> WORK REQUEST
Check each line of the data for "else", and copy the ones that have it.
┌─ WORKING DATA
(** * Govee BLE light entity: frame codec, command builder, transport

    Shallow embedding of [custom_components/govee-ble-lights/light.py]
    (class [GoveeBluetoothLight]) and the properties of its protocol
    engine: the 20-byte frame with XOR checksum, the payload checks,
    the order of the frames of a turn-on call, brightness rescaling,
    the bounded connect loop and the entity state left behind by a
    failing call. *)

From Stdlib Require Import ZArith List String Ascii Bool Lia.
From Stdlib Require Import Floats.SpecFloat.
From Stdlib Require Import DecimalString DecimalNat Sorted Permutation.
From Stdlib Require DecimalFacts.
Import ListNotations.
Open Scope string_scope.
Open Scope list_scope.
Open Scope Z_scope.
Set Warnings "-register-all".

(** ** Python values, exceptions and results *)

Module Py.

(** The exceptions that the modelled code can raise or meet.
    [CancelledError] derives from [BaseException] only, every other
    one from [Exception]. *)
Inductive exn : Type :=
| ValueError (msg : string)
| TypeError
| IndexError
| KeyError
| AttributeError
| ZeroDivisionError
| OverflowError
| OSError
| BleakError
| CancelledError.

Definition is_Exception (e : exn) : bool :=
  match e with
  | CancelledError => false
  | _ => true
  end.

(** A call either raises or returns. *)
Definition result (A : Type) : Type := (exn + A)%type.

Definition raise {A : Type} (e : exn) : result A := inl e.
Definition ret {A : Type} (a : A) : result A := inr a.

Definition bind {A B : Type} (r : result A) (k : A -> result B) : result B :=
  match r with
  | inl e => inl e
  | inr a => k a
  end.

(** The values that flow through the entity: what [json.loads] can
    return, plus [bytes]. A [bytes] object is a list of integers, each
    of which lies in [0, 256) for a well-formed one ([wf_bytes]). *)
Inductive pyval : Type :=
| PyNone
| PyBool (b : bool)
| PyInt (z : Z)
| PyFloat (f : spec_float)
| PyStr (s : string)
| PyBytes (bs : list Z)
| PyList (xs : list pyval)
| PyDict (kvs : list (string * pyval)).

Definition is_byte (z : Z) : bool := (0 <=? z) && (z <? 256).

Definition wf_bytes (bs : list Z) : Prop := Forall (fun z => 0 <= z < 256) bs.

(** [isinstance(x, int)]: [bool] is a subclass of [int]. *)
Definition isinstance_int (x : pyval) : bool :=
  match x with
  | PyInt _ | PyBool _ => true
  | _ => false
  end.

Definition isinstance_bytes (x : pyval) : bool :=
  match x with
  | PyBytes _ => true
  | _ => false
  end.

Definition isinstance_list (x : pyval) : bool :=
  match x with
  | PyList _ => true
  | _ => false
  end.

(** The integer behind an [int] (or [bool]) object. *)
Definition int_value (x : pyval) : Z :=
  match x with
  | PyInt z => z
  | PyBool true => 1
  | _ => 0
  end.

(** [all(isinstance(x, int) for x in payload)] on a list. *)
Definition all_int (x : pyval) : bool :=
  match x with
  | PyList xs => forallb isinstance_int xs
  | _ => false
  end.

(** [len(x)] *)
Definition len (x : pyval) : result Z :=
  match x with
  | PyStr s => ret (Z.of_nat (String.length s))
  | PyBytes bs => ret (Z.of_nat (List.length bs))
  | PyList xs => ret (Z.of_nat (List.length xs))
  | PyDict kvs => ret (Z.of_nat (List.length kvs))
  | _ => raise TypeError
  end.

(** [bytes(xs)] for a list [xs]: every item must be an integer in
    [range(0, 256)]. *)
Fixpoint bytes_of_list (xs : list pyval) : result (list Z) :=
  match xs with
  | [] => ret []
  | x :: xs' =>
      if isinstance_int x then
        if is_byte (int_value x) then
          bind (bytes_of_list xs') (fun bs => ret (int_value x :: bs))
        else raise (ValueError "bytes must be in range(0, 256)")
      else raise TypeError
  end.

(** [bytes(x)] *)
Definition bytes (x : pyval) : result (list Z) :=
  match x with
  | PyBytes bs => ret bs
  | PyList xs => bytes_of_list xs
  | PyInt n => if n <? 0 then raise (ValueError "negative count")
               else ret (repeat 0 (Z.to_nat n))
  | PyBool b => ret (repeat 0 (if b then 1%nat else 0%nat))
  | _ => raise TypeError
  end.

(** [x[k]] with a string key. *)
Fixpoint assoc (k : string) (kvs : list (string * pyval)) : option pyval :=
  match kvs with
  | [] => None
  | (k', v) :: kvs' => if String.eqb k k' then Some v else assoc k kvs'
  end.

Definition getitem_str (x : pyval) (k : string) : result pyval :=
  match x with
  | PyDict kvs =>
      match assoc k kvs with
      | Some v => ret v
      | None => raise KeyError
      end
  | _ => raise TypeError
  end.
└─
> WRITTEN SOLUTION
        else raise (ValueError "bytes must be in range(0, 256)")
      else raise TypeError
               else ret (repeat 0 (Z.to_nat n))
  | PyBool b => ret (repeat 0 (if b then 1%nat else 0%nat))
  | (k', v) :: kvs' => if String.eqb k k' then Some v else assoc k kvs'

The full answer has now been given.